Leader of Greens–European Free Alliance in the European Parliament
- In office 20 July 2004 – 1 July 2014 Serving with Rebecca Harms
- Preceded by: Paul Lannoye
- Succeeded by: Philippe Lamberts

Member of the European Parliament for Germany (France; 1999–2004; 2009–2014)
- In office 19 July 1994 – 1 July 2014
- Preceded by: multi-member district
- Succeeded by: multi-member district

Personal details
- Born: Daniel Marc Cohn-Bendit 4 April 1945 (age 81) Montauban, Occitania, France
- Citizenship: Stateless (1945–1959) German (since 1959) French (since 2015)
- Party: Alliance 90/The Greens (1984–) Europe Écologie–The Greens (2010–2012)
- Other political affiliations: Les Verts (1984–2010)
- Relations: Gabriel Cohn-Bendit (brother)
- Children: 1
- Education: Paris-Sud University (no degree) University of Paris X: Nanterre (no degree)
- Website: Official website^{[dead link]}

= Daniel Cohn-Bendit =

French-German politician (born 1945)

Daniel Marc Cohn-Bendit (/fr/; /de/; born 4 April 1945) is a French-German politician. Born stateless to a German-Polish Ashkenazi Jewish family, Daniel Cohn-Bendit obtained German citizenship in 1959 and French citizenship in 2015.
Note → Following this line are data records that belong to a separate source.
Lemma runReduceTask_writes reducef visit fs file0 files kvss reduceId :
  visits visit -> Split file0 "-" !! 3 = Some reduceId ->
  Forall2 (fun f kvs => fs !! f = Some (lines kvs) /\ Forall clean kvs) (file0 :: files) kvss ->
  concat kvss ≠ [] ->
  let m := group_by Key Value (concat kvss) ∅ in
  runReduceTask reducef visit fs (file0 :: files) =
    Ok (Append fs ("tempmr-out-" +:+ reduceId) (results reducef m (visit (dom m))),
        Some ["tempmr-out-" +:+ reduceId]).
Proof.
  intros Hv Hs Hf Hne m. unfold runReduceTask.
  change 3%Z with (Z.of_nat 3). rewrite (slice_get_lookup _ _ _ Hs). cbn [go_bind].
  rewrite (read_files_lines _ _ _ _ Hf). cbn [go_bind]. fold m.
  rewrite write_results.
  - unfold mapKeysToSlice. rewrite dom_insert_L, dom_empty_L, union_empty_r_L.
    by rewrite visits_singleton.
  - intros E. pose proof (Hv (dom m)) as Hp. rewrite E in Hp. apply Permutation_nil in Hp.
    apply elements_empty_inv in Hp. unfold m in Hp. rewrite group_by_dom in Hp.
    destruct (concat kvss) as [|kv l]; [done|]. set_solver.
Qed.

(** ** Claims *)

(** C31: The intermediate format is a round trip: a reduce task that reads files holding the
    lines a map task writes for lists of clean pairs gets the pairs back, grouped by key, the
    values of a key in the order of the files and of the lines; it neither panics nor fails. *)
Theorem intermediate_roundtrip fs files kvss :
  Forall2 (fun f kvs => fs !! f = Some (lines kvs) /\ Forall clean kvs) files kvss ->
  exists m, read_files fs files ∅ = Ok (Some m) /\
    forall k, m !! k = if decide (k ∈ Key <$> concat kvss)
                       then Some (Value <$> filter (fun kv => Key kv = k) (concat kvss)) else None.
Proof.
  intros H. eexists. split; [by eapply read_files_lines|]. intros k. destruct (decide _) as [Hk|Hk].
  - by apply group_by_lookup.
  - apply eq_None_not_Some. intros [vs [_ ?]%group_by_lookup]. done.
Qed.

Lemma intermediate_roundtrip_witness :
  exists m, read_files {[ "m-out-0-1" := lines [mkKeyValue "a" "1"; mkKeyValue "b" "1"];
                          "m-out-1-1" := lines [mkKeyValue "a" "1"] ]}
              ["m-out-0-1"; "m-out-1-1"] ∅ = Ok (Some m) /\ m !! "a" = Some ["1"; "1"].
Proof.
  destruct (intermediate_roundtrip
    {[ "m-out-0-1" := lines [mkKeyValue "a" "1"; mkKeyValue "b" "1"];
       "m-out-1-1" := lines [mkKeyValue "a" "1"] ]} ["m-out-0-1"; "m-out-1-1"]
    [[mkKeyValue "a" "1"; mkKeyValue "b" "1"]; [mkKeyValue "a" "1"]]) as (m & Hm & Hk).
  - repeat constructor.
  - exists m. split; [exact Hm|]. rewrite (Hk "a"). vm_compute. reflexivity.
Defined.

(** A map task whose input files exist succeeds: it reports exactly the files it wrote, and
    the file of reducer [r] grows by the lines of exactly the emitted pairs whose key hashes to
    [r], in the order they were emitted; every other file of the directory is unchanged. *)
Theorem runMapTask_partitions mapf visit fs taskId inputs nReduce :
  visits visit -> nReduce ≠ 0%Z ->
  (forall p, p ∈ inputs -> fs !! p.1 = Some p.2 /\ not_output taskId nReduce p.1) ->
  exists fs' l,
    runMapTask mapf visit fs taskId inputs.*1 nReduce = Ok (fs', Some l) /\ NoDup l /\
    (forall f, f ∈ l <-> f ∈ outFilename taskId nReduce <$> emitted mapf inputs) /\
    (forall f, f ∈ l -> fs' !! f = Some (default "" (fs !! f) +:+
       lines (filter (fun kv => outFilename taskId nReduce kv = f) (emitted mapf inputs)))) /\
    (forall f, f ∉ l -> fs' !! f = fs !! f).
Proof. apply runMapTask_spec. Qed.

Lemma runMapTask_partitions_witness :
  exists fs' l, runMapTask (fun _ c => [mkKeyValue c "1"]) elements {[ "in" := "x" ]} 4 ["in"] 10
      = Ok (fs', Some l) /\ NoDup l.
Proof.
  destruct (runMapTask_partitions (fun _ c => [mkKeyValue c "1"]) elements {[ "in" := "x" ]} 4
    [("in", "x")] 10) as (fs' & l & H & Hl & _).
  - intros X. reflexivity.
  - lia.
  - intros p ->%list_elem_of_singleton. split; [reflexivity|]. intros kv. discriminate.
  - exists fs', l. split; [exact H|exact Hl].
Defined.

(** A reduce task that is run again, after an attempt that wrote its temporary file but was
    not reported, appends to that file: the output then holds every line twice. *)
Theorem reduce_rerun_duplicates reducef visit fs file0 files kvss reduceId :
  visits visit -> Split file0 "-" !! 3 = Some reduceId ->
  Forall2 (fun f kvs => fs !! f = Some (lines kvs) /\ Forall clean kvs) (file0 :: files) kvss ->
  concat kvss ≠ [] -> fs !! ("tempmr-out-" +:+ reduceId) = None ->
  let m := group_by Key Value (concat kvss) ∅ in
  let text := results reducef m (visit (dom m)) in
  exists fs1 fs2,
    runReduceTask reducef visit fs (file0 :: files) = Ok (fs1, Some ["tempmr-out-" +:+ reduceId]) /\
    fs1 !! ("tempmr-out-" +:+ reduceId) = Some text /\
    runReduceTask reducef visit fs1 (file0 :: files) = Ok (fs2, Some ["tempmr-out-" +:+ reduceId]) /\
    fs2 !! ("tempmr-out-" +:+ reduceId) = Some (text +:+ text).
Proof.
  intros Hv Hs Hf Hne Hout m text. do 2 eexists.
  split; [by eapply runReduceTask_writes|]. unfold Append at 1. rewrite Hout. simpl.
  split; [by rewrite lookup_insert_eq|]. split.
  - eapply runReduceTask_writes; [done|done| |done].
    eapply Forall2_impl; [exact Hf|]. intros f kvs [Hl Hc]. split; [|done].
    unfold Append. rewrite lookup_insert_ne; [done|]. intros <-. congruence.
  - unfold Append. rewrite lookup_insert_eq. simpl. by rewrite Hout, lookup_insert_eq.
Qed.

Lemma reduce_rerun_duplicates_witness :
  exists fs1 fs2,
    runReduceTask (fun _ _ => "1") elements {[ "m-out-0-7" := lines [mkKeyValue "a" "1"] ]}
      ["m-out-0-7"] = Ok (fs1, Some ["tempmr-out-7"]) /\
    runReduceTask (fun _ _ => "1") elements fs1 ["m-out-0-7"] = Ok (fs2, Some ["tempmr-out-7"]) /\
    fs2 !! "tempmr-out-7" = Some ("a 1" +:+ newline +:+ "a 1" +:+ newline).
Proof.
  destruct (reduce_rerun_duplicates (fun _ _ => "1") elements
    {[ "m-out-0-7" := lines [mkKeyValue "a" "1"] ]} "m-out-0-7" [] [[mkKeyValue "a" "1"]] "7")
    as (fs1 & fs2 & H1 & _ & H2 & H3).
  - intros X. reflexivity.
  - reflexivity.
  - repeat constructor.
  - discriminate.
  - reflexivity.
  - exists fs1, fs2. split; [exact H1|]. split; [exact H2|].
    etransitivity; [exact H3|vm_compute; reflexivity].
Defined.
Cohn-Bendit was a student leader during the unrest of May 1968 in France and was also known during that time as Dany le Rouge (French for "Danny the Red", because of both his politics and the colour of his hair). He was co-president of the group European Greens–European Free Alliance in the European Parliament. He co-chairs the Spinelli Group, a European Parliament inter-group aiming at relaunching the federalist project in Europe. He was a recipient of the European Parliament's European Initiative Prize in 2016.

Cohn-Bendit's 1970s writings on sexuality between adults and children later proved controversial in 2001 and 2013. The same can be said of his statements to Radio Télévision Suisse (RTS) that same year, and his statements on the French TV show Apostrophes in 1982.

==Early life==
Daniel Cohn-Bendit was born in Montauban, France on 4 April 1945, shortly after the Allied liberation of southern France.

His parents were German Jews who fled Nazi Germany in 1933. His father, Erich Cohn-Bendit, was a Berlin-based lawyer, self-proclaimed atheist and committed Trotskyist who had worked as a defense attorney for the Rote Hilfe and represented Hans Litten. His mother, Herta Cohn-Bendit (née David; 1908–1963), was born in Poznań and also worked as a lawyer. Several of their relatives who remained in Berlin were deported to Riga in 1942/43, where they either perished or were murdered.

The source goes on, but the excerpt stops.